• **Requirement**:
Look through the data below for the line with "Lemma fields_sys_ok (s" and the line with "destruct (procs s)", then output those two and all lines in between, exactly as written.

• **Given records**:
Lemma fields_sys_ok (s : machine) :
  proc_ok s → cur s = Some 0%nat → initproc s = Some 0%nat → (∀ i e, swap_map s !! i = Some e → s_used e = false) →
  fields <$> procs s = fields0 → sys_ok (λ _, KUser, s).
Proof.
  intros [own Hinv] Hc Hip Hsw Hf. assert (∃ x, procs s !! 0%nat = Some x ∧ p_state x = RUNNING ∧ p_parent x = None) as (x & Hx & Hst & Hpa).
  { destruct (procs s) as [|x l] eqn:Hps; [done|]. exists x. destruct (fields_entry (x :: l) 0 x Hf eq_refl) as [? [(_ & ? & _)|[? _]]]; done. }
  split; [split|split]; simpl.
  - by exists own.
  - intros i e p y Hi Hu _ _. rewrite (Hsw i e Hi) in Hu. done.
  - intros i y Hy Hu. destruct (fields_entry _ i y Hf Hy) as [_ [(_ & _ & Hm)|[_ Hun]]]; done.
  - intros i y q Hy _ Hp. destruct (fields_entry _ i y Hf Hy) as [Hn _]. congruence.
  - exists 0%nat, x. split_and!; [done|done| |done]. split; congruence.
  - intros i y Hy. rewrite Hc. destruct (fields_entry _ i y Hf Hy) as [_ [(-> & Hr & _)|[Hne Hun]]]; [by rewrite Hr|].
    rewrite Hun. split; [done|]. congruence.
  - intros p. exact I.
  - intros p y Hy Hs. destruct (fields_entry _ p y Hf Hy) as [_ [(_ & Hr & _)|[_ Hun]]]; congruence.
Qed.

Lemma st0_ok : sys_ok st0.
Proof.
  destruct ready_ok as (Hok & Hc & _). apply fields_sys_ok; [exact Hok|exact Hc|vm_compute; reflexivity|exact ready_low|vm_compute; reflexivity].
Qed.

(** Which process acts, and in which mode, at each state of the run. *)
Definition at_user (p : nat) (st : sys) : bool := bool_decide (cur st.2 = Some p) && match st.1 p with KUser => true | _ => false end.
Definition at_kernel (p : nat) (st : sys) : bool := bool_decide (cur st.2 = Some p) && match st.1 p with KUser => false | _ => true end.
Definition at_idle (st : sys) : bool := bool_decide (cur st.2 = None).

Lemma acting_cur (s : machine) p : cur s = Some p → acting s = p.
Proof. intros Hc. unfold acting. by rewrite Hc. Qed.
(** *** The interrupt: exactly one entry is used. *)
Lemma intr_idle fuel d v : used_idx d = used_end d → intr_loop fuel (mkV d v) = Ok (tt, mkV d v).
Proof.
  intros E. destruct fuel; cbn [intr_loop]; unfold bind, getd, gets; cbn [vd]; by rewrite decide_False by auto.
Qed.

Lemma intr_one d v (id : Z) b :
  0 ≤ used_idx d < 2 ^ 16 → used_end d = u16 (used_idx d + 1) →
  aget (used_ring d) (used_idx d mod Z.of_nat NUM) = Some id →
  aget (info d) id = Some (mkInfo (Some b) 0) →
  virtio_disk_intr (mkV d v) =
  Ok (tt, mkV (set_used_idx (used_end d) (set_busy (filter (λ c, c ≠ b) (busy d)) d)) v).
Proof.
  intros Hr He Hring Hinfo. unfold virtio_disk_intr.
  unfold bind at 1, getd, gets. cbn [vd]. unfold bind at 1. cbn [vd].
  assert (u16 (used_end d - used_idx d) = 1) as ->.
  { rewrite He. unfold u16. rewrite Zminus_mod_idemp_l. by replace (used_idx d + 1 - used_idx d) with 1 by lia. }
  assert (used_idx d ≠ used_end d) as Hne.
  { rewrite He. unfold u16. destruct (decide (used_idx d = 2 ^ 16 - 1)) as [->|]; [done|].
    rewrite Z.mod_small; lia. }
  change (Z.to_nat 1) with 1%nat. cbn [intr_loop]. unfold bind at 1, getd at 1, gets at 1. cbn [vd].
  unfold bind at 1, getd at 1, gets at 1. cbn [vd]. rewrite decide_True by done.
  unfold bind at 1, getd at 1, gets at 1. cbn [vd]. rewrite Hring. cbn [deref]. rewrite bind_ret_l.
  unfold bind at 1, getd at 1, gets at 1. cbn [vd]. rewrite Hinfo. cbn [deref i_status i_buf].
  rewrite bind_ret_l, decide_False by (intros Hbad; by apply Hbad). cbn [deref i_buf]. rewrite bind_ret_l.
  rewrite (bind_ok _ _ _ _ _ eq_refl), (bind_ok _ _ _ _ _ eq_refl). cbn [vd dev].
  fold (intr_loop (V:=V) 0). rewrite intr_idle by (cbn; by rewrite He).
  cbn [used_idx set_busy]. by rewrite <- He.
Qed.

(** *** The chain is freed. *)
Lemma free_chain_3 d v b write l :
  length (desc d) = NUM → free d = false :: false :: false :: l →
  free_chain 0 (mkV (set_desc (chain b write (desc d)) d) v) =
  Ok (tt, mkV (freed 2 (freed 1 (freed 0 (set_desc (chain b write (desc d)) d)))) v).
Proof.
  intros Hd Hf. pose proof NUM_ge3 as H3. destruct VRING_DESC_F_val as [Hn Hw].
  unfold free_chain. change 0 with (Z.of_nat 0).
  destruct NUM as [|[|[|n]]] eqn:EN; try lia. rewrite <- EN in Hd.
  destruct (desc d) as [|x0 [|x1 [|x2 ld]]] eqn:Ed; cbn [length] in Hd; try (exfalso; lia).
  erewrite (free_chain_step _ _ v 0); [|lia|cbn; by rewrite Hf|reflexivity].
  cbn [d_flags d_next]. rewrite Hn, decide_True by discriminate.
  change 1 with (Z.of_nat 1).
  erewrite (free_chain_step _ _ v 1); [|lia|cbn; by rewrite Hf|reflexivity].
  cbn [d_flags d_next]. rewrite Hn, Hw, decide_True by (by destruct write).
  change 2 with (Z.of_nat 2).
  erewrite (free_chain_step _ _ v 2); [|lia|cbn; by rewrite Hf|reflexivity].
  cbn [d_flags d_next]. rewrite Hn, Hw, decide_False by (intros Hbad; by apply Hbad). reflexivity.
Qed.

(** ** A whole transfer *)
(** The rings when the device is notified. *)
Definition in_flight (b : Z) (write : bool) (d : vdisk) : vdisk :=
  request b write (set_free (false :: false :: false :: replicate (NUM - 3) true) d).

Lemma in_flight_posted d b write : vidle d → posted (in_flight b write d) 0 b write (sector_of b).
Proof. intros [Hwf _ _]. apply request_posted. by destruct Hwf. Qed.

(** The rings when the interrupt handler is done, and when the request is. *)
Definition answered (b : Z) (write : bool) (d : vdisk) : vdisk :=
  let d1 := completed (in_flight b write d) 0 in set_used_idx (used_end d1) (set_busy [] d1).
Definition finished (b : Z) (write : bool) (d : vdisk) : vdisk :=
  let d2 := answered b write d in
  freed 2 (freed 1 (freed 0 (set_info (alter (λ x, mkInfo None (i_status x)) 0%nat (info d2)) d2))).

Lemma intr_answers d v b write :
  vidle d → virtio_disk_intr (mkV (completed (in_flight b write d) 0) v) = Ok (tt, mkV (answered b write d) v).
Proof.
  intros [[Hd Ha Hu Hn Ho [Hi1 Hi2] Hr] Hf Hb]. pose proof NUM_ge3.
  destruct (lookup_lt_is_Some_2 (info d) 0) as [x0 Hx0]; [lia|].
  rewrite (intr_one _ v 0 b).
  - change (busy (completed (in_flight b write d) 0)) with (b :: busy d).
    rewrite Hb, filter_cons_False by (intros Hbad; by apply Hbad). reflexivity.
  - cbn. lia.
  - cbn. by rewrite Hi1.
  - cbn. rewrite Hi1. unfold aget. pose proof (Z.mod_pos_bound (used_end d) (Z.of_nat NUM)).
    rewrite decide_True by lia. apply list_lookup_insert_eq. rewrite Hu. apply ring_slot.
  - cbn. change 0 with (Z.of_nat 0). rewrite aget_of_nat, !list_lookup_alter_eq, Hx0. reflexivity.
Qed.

---

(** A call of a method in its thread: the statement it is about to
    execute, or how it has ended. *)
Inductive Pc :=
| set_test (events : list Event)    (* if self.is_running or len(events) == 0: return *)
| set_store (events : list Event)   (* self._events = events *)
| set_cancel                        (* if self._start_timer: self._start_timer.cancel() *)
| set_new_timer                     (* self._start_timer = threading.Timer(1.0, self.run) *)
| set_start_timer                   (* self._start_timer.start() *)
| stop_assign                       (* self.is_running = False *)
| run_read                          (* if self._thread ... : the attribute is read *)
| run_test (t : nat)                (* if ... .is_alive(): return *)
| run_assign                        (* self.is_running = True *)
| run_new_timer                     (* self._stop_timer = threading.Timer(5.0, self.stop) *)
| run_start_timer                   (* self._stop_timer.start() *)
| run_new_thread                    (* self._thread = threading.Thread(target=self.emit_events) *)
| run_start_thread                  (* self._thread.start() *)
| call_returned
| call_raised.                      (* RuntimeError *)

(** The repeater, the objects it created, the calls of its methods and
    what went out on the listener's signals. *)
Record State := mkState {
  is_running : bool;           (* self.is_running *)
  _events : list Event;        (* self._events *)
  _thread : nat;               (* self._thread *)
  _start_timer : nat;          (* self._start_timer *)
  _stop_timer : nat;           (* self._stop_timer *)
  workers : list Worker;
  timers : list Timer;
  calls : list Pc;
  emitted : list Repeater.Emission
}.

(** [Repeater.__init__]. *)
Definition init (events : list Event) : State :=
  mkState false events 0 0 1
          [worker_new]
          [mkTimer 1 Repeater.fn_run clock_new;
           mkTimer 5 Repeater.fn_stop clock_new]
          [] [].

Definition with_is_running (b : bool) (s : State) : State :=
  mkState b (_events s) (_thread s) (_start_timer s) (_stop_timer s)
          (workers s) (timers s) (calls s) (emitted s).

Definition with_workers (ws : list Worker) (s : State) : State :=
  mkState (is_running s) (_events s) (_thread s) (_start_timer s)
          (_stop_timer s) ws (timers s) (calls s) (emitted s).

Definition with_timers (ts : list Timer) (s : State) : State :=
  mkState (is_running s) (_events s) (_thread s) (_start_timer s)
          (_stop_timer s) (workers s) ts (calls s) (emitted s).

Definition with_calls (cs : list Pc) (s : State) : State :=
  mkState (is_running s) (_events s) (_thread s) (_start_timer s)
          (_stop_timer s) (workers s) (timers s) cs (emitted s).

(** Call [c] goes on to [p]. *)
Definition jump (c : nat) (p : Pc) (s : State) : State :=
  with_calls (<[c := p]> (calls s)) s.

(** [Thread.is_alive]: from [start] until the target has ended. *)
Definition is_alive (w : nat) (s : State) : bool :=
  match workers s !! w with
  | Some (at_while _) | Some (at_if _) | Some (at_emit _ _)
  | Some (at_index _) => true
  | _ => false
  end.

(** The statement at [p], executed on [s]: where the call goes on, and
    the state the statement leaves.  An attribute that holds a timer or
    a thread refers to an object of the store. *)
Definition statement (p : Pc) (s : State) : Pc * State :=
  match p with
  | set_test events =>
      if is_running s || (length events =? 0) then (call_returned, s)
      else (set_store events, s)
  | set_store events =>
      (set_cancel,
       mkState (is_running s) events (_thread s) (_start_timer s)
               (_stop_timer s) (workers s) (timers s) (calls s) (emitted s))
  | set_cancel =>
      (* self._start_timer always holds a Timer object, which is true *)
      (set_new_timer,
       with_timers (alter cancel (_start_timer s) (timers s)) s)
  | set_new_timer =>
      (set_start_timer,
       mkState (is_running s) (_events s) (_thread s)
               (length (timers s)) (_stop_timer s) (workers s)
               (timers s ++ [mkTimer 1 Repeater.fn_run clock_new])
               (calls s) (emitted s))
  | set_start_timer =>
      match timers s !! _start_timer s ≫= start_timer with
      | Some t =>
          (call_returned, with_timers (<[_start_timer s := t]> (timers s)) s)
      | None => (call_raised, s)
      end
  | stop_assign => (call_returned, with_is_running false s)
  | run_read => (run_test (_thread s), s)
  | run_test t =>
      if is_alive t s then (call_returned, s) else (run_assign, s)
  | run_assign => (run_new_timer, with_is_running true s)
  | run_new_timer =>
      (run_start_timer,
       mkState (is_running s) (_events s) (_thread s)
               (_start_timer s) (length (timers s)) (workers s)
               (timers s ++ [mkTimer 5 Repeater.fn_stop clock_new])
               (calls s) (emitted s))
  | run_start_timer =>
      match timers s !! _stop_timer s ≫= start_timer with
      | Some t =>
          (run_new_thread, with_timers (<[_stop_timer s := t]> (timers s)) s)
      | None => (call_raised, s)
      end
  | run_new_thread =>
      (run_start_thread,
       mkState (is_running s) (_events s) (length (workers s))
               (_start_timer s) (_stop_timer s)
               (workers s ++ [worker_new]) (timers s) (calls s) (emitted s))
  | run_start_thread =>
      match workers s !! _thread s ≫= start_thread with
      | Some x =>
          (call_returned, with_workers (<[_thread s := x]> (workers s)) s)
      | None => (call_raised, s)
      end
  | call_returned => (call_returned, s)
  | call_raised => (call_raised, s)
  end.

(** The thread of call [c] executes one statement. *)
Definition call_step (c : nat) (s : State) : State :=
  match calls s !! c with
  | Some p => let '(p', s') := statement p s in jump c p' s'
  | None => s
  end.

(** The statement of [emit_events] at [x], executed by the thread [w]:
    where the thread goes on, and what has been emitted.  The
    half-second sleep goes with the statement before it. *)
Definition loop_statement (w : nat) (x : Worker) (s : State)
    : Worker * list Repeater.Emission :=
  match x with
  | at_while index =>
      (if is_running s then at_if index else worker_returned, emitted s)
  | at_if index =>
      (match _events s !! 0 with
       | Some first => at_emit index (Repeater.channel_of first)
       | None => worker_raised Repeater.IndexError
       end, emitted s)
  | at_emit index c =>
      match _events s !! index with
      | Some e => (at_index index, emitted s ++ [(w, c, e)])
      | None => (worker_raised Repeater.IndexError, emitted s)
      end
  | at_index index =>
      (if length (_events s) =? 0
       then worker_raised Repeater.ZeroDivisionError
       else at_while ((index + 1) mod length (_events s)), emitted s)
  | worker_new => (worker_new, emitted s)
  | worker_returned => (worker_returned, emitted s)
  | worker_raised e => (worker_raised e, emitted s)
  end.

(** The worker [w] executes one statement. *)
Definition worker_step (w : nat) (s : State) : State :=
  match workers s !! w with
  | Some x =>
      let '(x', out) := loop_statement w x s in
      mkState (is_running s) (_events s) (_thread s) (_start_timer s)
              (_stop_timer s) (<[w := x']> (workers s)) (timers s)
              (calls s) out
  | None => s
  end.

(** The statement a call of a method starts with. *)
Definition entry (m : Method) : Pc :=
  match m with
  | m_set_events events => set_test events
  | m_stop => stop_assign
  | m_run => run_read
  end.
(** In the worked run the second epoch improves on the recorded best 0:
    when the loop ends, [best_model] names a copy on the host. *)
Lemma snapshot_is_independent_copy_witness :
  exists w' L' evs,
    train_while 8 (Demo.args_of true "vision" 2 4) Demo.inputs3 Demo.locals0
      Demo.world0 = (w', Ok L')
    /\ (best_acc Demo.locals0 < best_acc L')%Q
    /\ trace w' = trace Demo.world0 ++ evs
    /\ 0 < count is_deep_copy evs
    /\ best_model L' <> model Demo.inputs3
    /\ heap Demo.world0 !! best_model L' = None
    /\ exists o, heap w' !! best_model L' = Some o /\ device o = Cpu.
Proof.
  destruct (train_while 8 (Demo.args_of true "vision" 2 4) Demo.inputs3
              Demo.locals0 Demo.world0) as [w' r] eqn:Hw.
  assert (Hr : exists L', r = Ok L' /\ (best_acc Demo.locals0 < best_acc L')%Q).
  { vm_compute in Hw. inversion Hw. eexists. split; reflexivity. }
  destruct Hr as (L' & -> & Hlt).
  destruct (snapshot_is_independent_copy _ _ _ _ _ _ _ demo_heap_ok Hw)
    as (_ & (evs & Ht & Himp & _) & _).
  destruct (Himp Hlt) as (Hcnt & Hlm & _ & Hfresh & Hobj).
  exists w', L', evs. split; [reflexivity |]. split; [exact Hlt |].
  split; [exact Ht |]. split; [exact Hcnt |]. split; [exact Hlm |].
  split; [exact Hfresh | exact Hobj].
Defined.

• **Task result**:
Lemma fields_sys_ok (s : machine) :
  proc_ok s → cur s = Some 0%nat → initproc s = Some 0%nat → (∀ i e, swap_map s !! i = Some e → s_used e = false) →
  fields <$> procs s = fields0 → sys_ok (λ _, KUser, s).
Proof.
  intros [own Hinv] Hc Hip Hsw Hf. assert (∃ x, procs s !! 0%nat = Some x ∧ p_state x = RUNNING ∧ p_parent x = None) as (x & Hx & Hst & Hpa).
  { destruct (procs s) as [|x l] eqn:Hps; [done|]. exists x. destruct (fields_entry (x :: l) 0 x Hf eq_refl) as [? [(_ & ? & _)|[? _]]]; done. }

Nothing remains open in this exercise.